[英]Separating a long string with multiple delimiters into multiple columns
I have data formatted as such: 我有这样格式化的数据:
X Raw data
1 %100,02231, ,001,013, -00007,000,999 &IC ,001,013 >vs ,0652 ?2 ,2 ,00007 .vss ,0655 ?2 ,2 ,00007 .mdb ,0700 ?2 ,2 ,00007 .arn ,0704 ?1 ,1
2 %100,02231, ,001,023, -00008,000,999 &IC ,001,023 >vs ,0652 ?3 ,3 ,00008 .vss ,0655 ?2 ,2 ,00008 .mdb ,0700 ?2 ,2 ,00008 .arn ,0704 ?1 ,1 ,00008 +gs ,0713,0714 ?2 ,2 ,00008 .bzl ,0719 ?2 ,2 ,00008 .krg ,0724 ?1 ,1
Etc. 等等。
I want to transform this raw data into a nice table shape. 我想将这些原始数据转换成漂亮的表格形状。 I know how to separate certain things using the separate function of
tidyr
like so: 我知道如何使用
tidyr
的单独功能将某些东西分开, tidyr
所示:
DFx <- separate(DF, Raw.data, into="Starting station", sep=">", extra="warn", fill = "right")
>
for example indicates the starting station. >
例如表示起始站。 &
will indicate the train type. &
将指示火车类型。 In the above example it will separate the starting station from the rest. 在上面的示例中,它将起始站点与其余站点分开。 I am looking for the best way to put this big dataset (only sampled a part of the lines) into a nice table.
我正在寻找将这个大数据集(仅对部分行进行采样)放入漂亮表的最佳方法。 I am not afraid of a bit of manual labour, but just looking for any pointers that can put me in the right direction.
我不怕一点体力劳动,只是在寻找可以使我朝正确方向前进的任何指针。 Thanks.
谢谢。
The timetbls.dat file that I use can be downloaded from: here 我用的timetbls.dat文件可以从以下网址下载: 点击这里
Document about data format (unfortunately in Dutch, but maybe it can help some because you can still see the outline of the data), see pages 9/28-11/28: here 有关数据格式的文档(不幸的是,使用荷兰语,但可能会有所帮助,因为您仍然可以看到数据的轮廓),请参阅第9 / 28-11 / 28页: 此处
Bedankt voor de documentatie! 记录文件!
Let's get this large bit of code out of the way first (scroll past it for some commentary and notes on the list format): 让我们先将大量代码移开(滚动过去以获取列表格式的一些注释和注释):
# Reference: Section 5 of IFF Standaard
parse_iff_timetable <- function(path) {
suppressPackageStartupMessages({
require("stringi", quietly = TRUE, warn.conflicts = FALSE)

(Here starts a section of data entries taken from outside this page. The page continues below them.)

Definition try_from (value : Z) : option EtherType :=
  if value =? 2048 then Some Ipv4 else if value =? 2054 then Some Arp else
  if value =? 2114 then Some WakeOnLan else if value =? 8192 then Some Cdp else
  if value =? 32821 then Some ReverseArp else if value =? 32923 then Some AppleTalk else
  if value =? 33011 then Some Aarp else if value =? 33024 then Some Vlan else
  if value =? 33026 then Some Slpp else if value =? 33027 then Some Vlacp else
  if value =? 33079 then Some Ipx else if value =? 33284 then Some Qnx else
  if value =? 34525 then Some Ipv6 else if value =? 34824 then Some EthernetFlowControl else
  if value =? 34825 then Some SlowProtocols else if value =? 34841 then Some CobraNet else
  if value =? 34887 then Some MplsUnicast else if value =? 34888 then Some MplsMulticast else
  if value =? 34915 then Some PPPoEDiscovery else if value =? 34916 then Some PPPoESession else
  if value =? 34939 then Some HomePlugMME else if value =? 34958 then Some EapOverLan else
  if value =? 34962 then Some Profinet else if value =? 34970 then Some HyperScsi else
  if value =? 34978 then Some ATAoE else if value =? 34980 then Some EtherCAT else
  if value =? 34984 then Some QinQ else if value =? 34987 then Some Powerlink else
  if value =? 35020 then Some Lldp else if value =? 35021 then Some SercosIII else
  if value =? 35041 then Some HomePlugGreenPhy else if value =? 35043 then Some MediaRedundancy else
  if value =? 35045 then Some MacSec else if value =? 35047 then Some ProviderBackbone else
  if value =? 35063 then Some Ptp else if value =? 35064 then Some NcSi else
  if value =? 35067 then Some Prp else if value =? 35074 then Some Cfm else
  if value =? 35078 then Some FCoE else if value =? 35092 then Some FCoEInit else
  if value =? 35093 then Some RoCE else if value =? 35101 then Some TTEthernet else
  if value =? 35130 then Some IEEE1905_1 else if value =? 35119 then Some Hsr else
  if value =? 36864 then Some ConfigTest else if value =? 37120 then Some Qinq9100 else
  if value =? 61889 then Some RedundancyTag else
  None.

Lemma try_from_code v t : try_from v = Some t → code t = v.
Proof.
  unfold try_from. repeat (match goal with |- context [?a =? ?b] => destruct (Z.eqb_spec a b) as [->|_] end; [by intros [= <-]|]). done.
Qed.

(** [Stp] is only found by its LLC header. *)
Lemma code_try_from t : t ≠ Stp → try_from (code t) = Some t.
Proof. by destruct t. Qed.
End Ether.

Inductive IpProtocol := Icmp | Igmp | Tcp | Cbt | Egp | Igp | Udp | Eigrp | Ospf.
Definition protocol_code (p : IpProtocol) : Z :=
  match p with
  | Icmp => 1 | Igmp => 2 | Tcp => 6 | Cbt => 7 | Egp => 8 | Igp => 9 | Udp => 17 | Eigrp => 88 | Ospf => 89
  end.

(** ** Headers *)

Definition mac_ok (m : MacAddress) : Prop := zlen m = 6 ∧ bytes m.

Module Eth.
Record EthernetFrameHeader := mk {
  destination_mac : MacAddress;
  source_mac : MacAddress;
  ether_type : Z
}.

Definition as_bytes (h : EthernetFrameHeader) : list Z :=
  destination_mac h ++ source_mac h ++ be16 (ether_type h).

Definition read (b : list Z) : option EthernetFrameHeader :=
  match b with
  | d0 :: d1 :: d2 :: d3 :: d4 :: d5 :: s0 :: s1 :: s2 :: s3 :: s4 :: s5 :: t0 :: t1 :: _ =>
      Some (mk [d0; d1; d2; d3; d4; d5] [s0; s1; s2; s3; s4; s5] (from_be16 t0 t1))
  | _ => None
  end.

Definition size : Z := 14.
End Eth.

Module Arp.
Inductive ArpOperation := Request | Reply | RarpRequest | RarpReply.

Definition op_code (o : ArpOperation) : Z :=
  match o with Request => 1 | Reply => 2 | RarpRequest => 3 | RarpReply => 4 end.

(** [From<u16>], which panics on any other value. *)
Definition op_from (value : Z) : res ArpOperation :=
  if value =? 1 then Ret Request else if value =? 2 then Ret Reply else
  if value =? 3 then Ret RarpRequest else if value =? 4 then Ret RarpReply else Crash Panic.

Record ArpFrameHeader := mk {
  hardware_type : Z;
  protocol_type : Z;
  hardware_length : Z;
  protocol_length : Z;
  operation : Z;
  sender_mac : MacAddress;
  sender_ip : Ipv4Addr;
  target_mac : MacAddress;
  target_ip : Ipv4Addr
}.

Definition as_bytes (h : ArpFrameHeader) : list Z :=
  be16 (hardware_type h) ++ be16 (protocol_type h) ++ [hardware_length h; protocol_length h] ++
  be16 (operation h) ++ sender_mac h ++ octets (sender_ip h) ++ target_mac h ++ octets (target_ip h).

Definition read (b : list Z) : option ArpFrameHeader :=
  match b with
  | h0 :: h1 :: p0 :: p1 :: hl :: pl :: o0 :: o1 :: s0 :: s1 :: s2 :: s3 :: s4 :: s5 :: i0 :: i1 :: i2 :: i3 ::
    t0 :: t1 :: t2 :: t3 :: t4 :: t5 :: j0 :: j1 :: j2 :: j3 :: _ =>
      Some (mk (from_be16 h0 h1) (from_be16 p0 p1) hl pl (from_be16 o0 o1)
              [s0; s1; s2; s3; s4; s5] (i0, i1, i2, i3) [t0; t1; t2; t3; t4; t5] (j0, j1, j2, j3))
  | _ => None
  end.

Definition size : Z := 28.
End Arp.

Module Ip.
Record Ipv4PacketHeader := mk {
  version_ihl : Z;
  tos : Z;
  total_length : Z;
  identification : Z;
  flags_fragment_offset : Z;
  ttl : Z;
  protocol_byte : Z;
  checksum : Z;
  source_ip : Ipv4Addr;
  target_ip : Ipv4Addr
}.
#[global] Instance eta_Ipv4PacketHeader : Eta Ipv4PacketHeader := λ r,
  mk (version_ihl r) (tos r) (total_length r) (identification r) (flags_fragment_offset r) (ttl r)
    (protocol_byte r) (checksum r) (source_ip r) (target_ip r).
(** Two sockets on ports 68 and 53. *)
Definition created (t : SocketTable) : SocketTable := match socket_create t with Ret (_, t) => t | _ => t end.
Definition one_socket : SocketTable := created table_new.
Definition one_bound : SocketTable := (socket_bind 1 68 one_socket).2.
Definition one_more : SocketTable := created one_bound.
Definition two_sockets : SocketTable := (socket_bind 2 53 one_more).2.

Lemma two_sockets_reachable : rtc udp_step table_new two_sockets.
Proof.
  apply rtc_l with one_socket; [|apply rtc_l with one_bound; [|apply rtc_l with one_more; [|apply rtc_once]]].
  - apply (step_create _ _ 1). vm_compute. reflexivity.
  - apply (step_bind one_socket 1 68).
  - apply (step_create _ _ 2). vm_compute. reflexivity.
  - apply (step_bind one_more 2 53).
Qed.

Lemma udp_delivers_to_port_owner_witness :
  ∃ s, open_at two_sockets 2 1%nat s ∧ open_at (dispatch_to_socket 53 (10, 0, 2, 3) 53 [7; 8] two_sockets) 2 1%nat
    (s <| recv_buf; recv_queue := recv_queue (recv_buf s) ++ [mkDatagram (10, 0, 2, 3) 53 [7; 8]] |>
       <| recv_buf; wake := event_notify (wake (recv_buf s)) |>).
Proof.
  destruct (udp_delivers_to_port_owner two_sockets 53 (10, 0, 2, 3) 53 [7; 8]) as [_ Hd].
  - apply two_sockets_reachable.
  - lia.
  - exists (mkSocketState 53 None (recv_new 4096)).
    assert (Ho : open_at two_sockets 2 1%nat (mkSocketState 53 None (recv_new 4096))) by (split; vm_compute; reflexivity).
    split; [exact Ho|]. exact (proj1 (Hd _ _ _ Ho eq_refl)).
Defined.

(** A socket that is bound twice keeps its first port in the index when it is
    closed: a datagram for that port then reaches a socket that was created
    later, reuses the handle, and never bound any port. *)
Theorem rebound_port_outlives_socket :
  let t := created (socket_close 1 (socket_bind 1 6000 (socket_bind 1 5000 (created table_new)).2).2) in
  ∃ s s', open_at t 1 1%nat s ∧ local_port s = 0 ∧
    open_at (dispatch_to_socket 5000 (10, 0, 2, 3) 53 [7; 8] t) 1 1%nat s' ∧ recv_queue (recv_buf s') = [mkDatagram (10, 0, 2, 3) 53 [7; 8]].
Proof.
  intros t. exists (mkSocketState 0 None (recv_new 4096)), (queued (mkDatagram (10, 0, 2, 3) 53 [7; 8]) (mkSocketState 0 None (recv_new 4096))).
  split; [split; vm_compute; reflexivity|]. split; [reflexivity|]. split; [split; vm_compute; reflexivity|]. reflexivity.
Qed.
End Histories.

require("tidyverse", quietly = TRUE, warn.conflicts = FALSE)
})
lines <- stri_read_lines(path.expand(path)) # read in all the lines
starts <- which(grepl("^#", lines)) # find all the records
ends <- c(starts[-1], length(lines))
pb <- progress_estimated(length(starts)) # this took 3m on my system so progress bars might be handy
map2(starts, ends, ~{
pb$tick()$print()
rec_num <- ""
rec <- list(service = list(), stop = list())
index <- 0
for (l in lines[.x:.y]) { # iterate over the record
if (stri_sub(l, 1, 1) == "#") { # (ritnummer)
stri_sub(l, 1, 1) <- ""
rec_num <- l
} else if (stri_sub(l, 1, 1) == "%") { # (vervoerder)
stri_sub(l, 1, 1) <- ""
tmp <- stri_trim_both(stri_split_fixed(l, ",")[[1]])
set_names(
tmp, c("company_number", "service_number", "variant", "first_stop",
"last_stop", "service_name")
) -> tmp
rec$service <- append(rec$service, list(as.list(tmp)))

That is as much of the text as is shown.